— Exercise —
Output all the data below verbatim.

Saved entries
(** What one call of [extractors.SchemaFrom] does with the scanner it is
    given as schema register: the type references it passes to [Record],
    the registrations it passes to [RegisterSchema], and its result. *)
Record Extraction := mkExtraction {
  ex_recorded : list string;
  ex_registered : list (string * Schema);
  ex_schema : option Schema
}.

(** The collaborators of the scanner that live outside the file. *)
Record Collaborators := mkCollaborators {
  (** [statuserror.FromErr] *)
  FromErr : courierhttp.Value -> courierhttp.StatusErr;
  (** [transformer.NewTransformer(ctx, t, Option{MIME: mime})] *)
  NewTransformer : TypeId -> string -> Err + courierhttp.Transformer;
  (** [extractors.SchemaFrom], given [RefString] and the recorded set *)
  SchemaFrom : (string -> string) -> gset string -> TypeId -> bool -> Extraction;
  (** the naming installed by [FromRouter] when no option sets one *)
  defaultNaming : string -> string;
  (** the order in which [range codes] visits the map *)
  rangeCodes : gmap Z (list string) -> list (Z * list string);
  rangeCodes_perm : forall codes, rangeCodes codes ≡ₚ map_to_list codes
}.

Record buildOption := mkBuildOption {
  naming : option (string -> string)
}.

Definition BuildOptionFunc := buildOption -> buildOption.

Definition Naming (f : string -> string) : BuildOptionFunc :=
  fun _ => mkBuildOption (Some f).

(** [type scanner struct]: the document, the recorded type references
    (the keys of the [sync.Map]) and the naming in force. *)
Record scanner := mkScanner {
  o : OpenAPI;
  m : gset string;
  opt_naming : string -> string
}.

Definition set_o (d : OpenAPI) (b : scanner) : scanner :=
  mkScanner d (m b) (opt_naming b).
(** [__init__(img_size, embed_dims, num_heads, depths, qk_ratio, sr_ratios)];
    the remaining arguments keep their defaults ([qk_scale=None],
    [representation_size=None], all drop rates [0.]) and either do not
    reach a layer of the decoder or only set whether a layer has a bias.
    A list entry that is read several times is read once here, where
    the source reads it first. *)
Definition init (img_size : Z) (embed_dims num_heads depths : list Z)
    (qk_ratio : Z) (sr_ratios : list Z) : Result t :=
  e0 <- getitem embed_dims 0 ;;
  let norm := LayerNorm.mk "norm" e0 in
  e1 <- getitem embed_dims 1 ;;
  let mlp := LinearGELULinear.init "mlp" e0 e0 e1 in
  e2 <- getitem embed_dims 2 ;;
  e3 <- getitem embed_dims 3 ;;
  patch_embed_b <- PatchEmbed.init "patch_embed_b" (img_size / 4) 4 e2 e3 7 4 2 false ;;
  patch_embed_c <- PatchEmbed.init "patch_embed_c" (img_size / 8) 2 e1 e2 3 2 1 true ;;
  patch_embed_d <- PatchEmbed.init "patch_embed_d" (img_size / 16) 2 e0 e1 3 2 1 true ;;
  h2 <- getitem num_heads 2 ;;
  s2 <- getitem sr_ratios 2 ;;
  n <- floordiv (PatchEmbed.num_patches patch_embed_c) s2 ;;
  n <- floordiv n s2 ;;
  relative_pos_c <-
    randn "relative_pos_c" [h2; PatchEmbed.num_patches patch_embed_c; n] ;;
  h3 <- getitem num_heads 3 ;;
  s3 <- getitem sr_ratios 3 ;;
  n <- floordiv (PatchEmbed.num_patches patch_embed_d) s3 ;;
  n <- floordiv n s3 ;;
  relative_pos_d <-
    randn "relative_pos_d" [h3; PatchEmbed.num_patches patch_embed_d; n] ;;
  let pre_1_16 := Linear.mk "pre_1_16" e1 1 in
  let pre_1_8 := Linear.mk "pre_1_8" e1 1 in
  let pre_1_4 := Linear.mk "pre_1_4" e2 1 in
  let pre_1_1 := Linear.mk "pre_1_1" e3 1 in
  dpr <- linspace0 (sum depths) ;;
  let cur := 0 in
  d0 <- getitem depths 0 ;;
  let cur := cur + d0 in
  d1 <- getitem depths 1 ;;
  let cur := cur + d1 in
  d2 <- getitem depths 2 ;;
  blocks_c <-
    for_range (fun i =>
        dp <- getitem dpr (cur + i) ;;
        Block.init (item_name "blocks_c" i) e2 h2 dp qk_ratio s2)
      0 (Z.to_nat d2) ;;
  let cur := cur + d2 in
  d3 <- getitem depths 3 ;;
  blocks_d <-
    for_range (fun i =>
        dp <- getitem dpr (cur + i) ;;
        Block.init (item_name "blocks_d" i) e1 h3 dp qk_ratio s3)
      0 (Z.to_nat d3) ;;
  Ok (mk norm mlp img_size patch_embed_b patch_embed_c patch_embed_d
         relative_pos_c relative_pos_d pre_1_16 pre_1_8 pre_1_4 pre_1_1
         blocks_c blocks_d).

(** [for i, blk in enumerate(blocks): x = blk(x, H, W, relative_pos)] *)
Fixpoint run_blocks (blocks : list Block.t) (x : Tensor) (H W : Z)
    (relative_pos : Tensor) : Result Tensor :=
  match blocks with
  | [] => Ok x
  | blk :: rest =>
      x <- Block.forward blk x H W relative_pos ;;
      run_blocks rest x H W relative_pos
  end.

— Exercise output —
(** What one call of [extractors.SchemaFrom] does with the scanner it is
    given as schema register: the type references it passes to [Record],
    the registrations it passes to [RegisterSchema], and its result. *)
Record Extraction := mkExtraction {
  ex_recorded : list string;
  ex_registered : list (string * Schema);
  ex_schema : option Schema
}.

(** The collaborators of the scanner that live outside the file. *)
Record Collaborators := mkCollaborators {
  (** [statuserror.FromErr] *)
  FromErr : courierhttp.Value -> courierhttp.StatusErr;
  (** [transformer.NewTransformer(ctx, t, Option{MIME: mime})] *)
  NewTransformer : TypeId -> string -> Err + courierhttp.Transformer;
  (** [extractors.SchemaFrom], given [RefString] and the recorded set *)
  SchemaFrom : (string -> string) -> gset string -> TypeId -> bool -> Extraction;
  (** the naming installed by [FromRouter] when no option sets one *)
  defaultNaming : string -> string;
  (** the order in which [range codes] visits the map *)
  rangeCodes : gmap Z (list string) -> list (Z * list string);
  rangeCodes_perm : forall codes, rangeCodes codes ≡ₚ map_to_list codes
}.

Record buildOption := mkBuildOption {
  naming : option (string -> string)
}.

Definition BuildOptionFunc := buildOption -> buildOption.

Definition Naming (f : string -> string) : BuildOptionFunc :=
  fun _ => mkBuildOption (Some f).

(** [type scanner struct]: the document, the recorded type references
    (the keys of the [sync.Map]) and the naming in force. *)
Record scanner := mkScanner {
  o : OpenAPI;
  m : gset string;
  opt_naming : string -> string
}.

Definition set_o (d : OpenAPI) (b : scanner) : scanner :=
  mkScanner d (m b) (opt_naming b).
(** [__init__(img_size, embed_dims, num_heads, depths, qk_ratio, sr_ratios)];
    the remaining arguments keep their defaults ([qk_scale=None],
    [representation_size=None], all drop rates [0.]) and either do not
    reach a layer of the decoder or only set whether a layer has a bias.
    A list entry that is read several times is read once here, where
    the source reads it first. *)
Definition init (img_size : Z) (embed_dims num_heads depths : list Z)
    (qk_ratio : Z) (sr_ratios : list Z) : Result t :=
  e0 <- getitem embed_dims 0 ;;
  let norm := LayerNorm.mk "norm" e0 in
  e1 <- getitem embed_dims 1 ;;
  let mlp := LinearGELULinear.init "mlp" e0 e0 e1 in
  e2 <- getitem embed_dims 2 ;;
  e3 <- getitem embed_dims 3 ;;
  patch_embed_b <- PatchEmbed.init "patch_embed_b" (img_size / 4) 4 e2 e3 7 4 2 false ;;
  patch_embed_c <- PatchEmbed.init "patch_embed_c" (img_size / 8) 2 e1 e2 3 2 1 true ;;
  patch_embed_d <- PatchEmbed.init "patch_embed_d" (img_size / 16) 2 e0 e1 3 2 1 true ;;
  h2 <- getitem num_heads 2 ;;
  s2 <- getitem sr_ratios 2 ;;
  n <- floordiv (PatchEmbed.num_patches patch_embed_c) s2 ;;
  n <- floordiv n s2 ;;
  relative_pos_c <-
    randn "relative_pos_c" [h2; PatchEmbed.num_patches patch_embed_c; n] ;;
  h3 <- getitem num_heads 3 ;;
  s3 <- getitem sr_ratios 3 ;;
  n <- floordiv (PatchEmbed.num_patches patch_embed_d) s3 ;;
  n <- floordiv n s3 ;;
  relative_pos_d <-
    randn "relative_pos_d" [h3; PatchEmbed.num_patches patch_embed_d; n] ;;
  let pre_1_16 := Linear.mk "pre_1_16" e1 1 in
  let pre_1_8 := Linear.mk "pre_1_8" e1 1 in
  let pre_1_4 := Linear.mk "pre_1_4" e2 1 in
  let pre_1_1 := Linear.mk "pre_1_1" e3 1 in
  dpr <- linspace0 (sum depths) ;;
  let cur := 0 in
  d0 <- getitem depths 0 ;;
  let cur := cur + d0 in
  d1 <- getitem depths 1 ;;
  let cur := cur + d1 in
  d2 <- getitem depths 2 ;;
  blocks_c <-
    for_range (fun i =>
        dp <- getitem dpr (cur + i) ;;
        Block.init (item_name "blocks_c" i) e2 h2 dp qk_ratio s2)
      0 (Z.to_nat d2) ;;
  let cur := cur + d2 in
  d3 <- getitem depths 3 ;;
  blocks_d <-
    for_range (fun i =>
        dp <- getitem dpr (cur + i) ;;
        Block.init (item_name "blocks_d" i) e1 h3 dp qk_ratio s3)
      0 (Z.to_nat d3) ;;
  Ok (mk norm mlp img_size patch_embed_b patch_embed_c patch_embed_d
         relative_pos_c relative_pos_d pre_1_16 pre_1_8 pre_1_4 pre_1_1
         blocks_c blocks_d).

(** [for i, blk in enumerate(blocks): x = blk(x, H, W, relative_pos)] *)
Fixpoint run_blocks (blocks : list Block.t) (x : Tensor) (H W : Z)
    (relative_pos : Tensor) : Result Tensor :=
  match blocks with
  | [] => Ok x
  | blk :: rest =>
      x <- Block.forward blk x H W relative_pos ;;
      run_blocks rest x H W relative_pos
  end.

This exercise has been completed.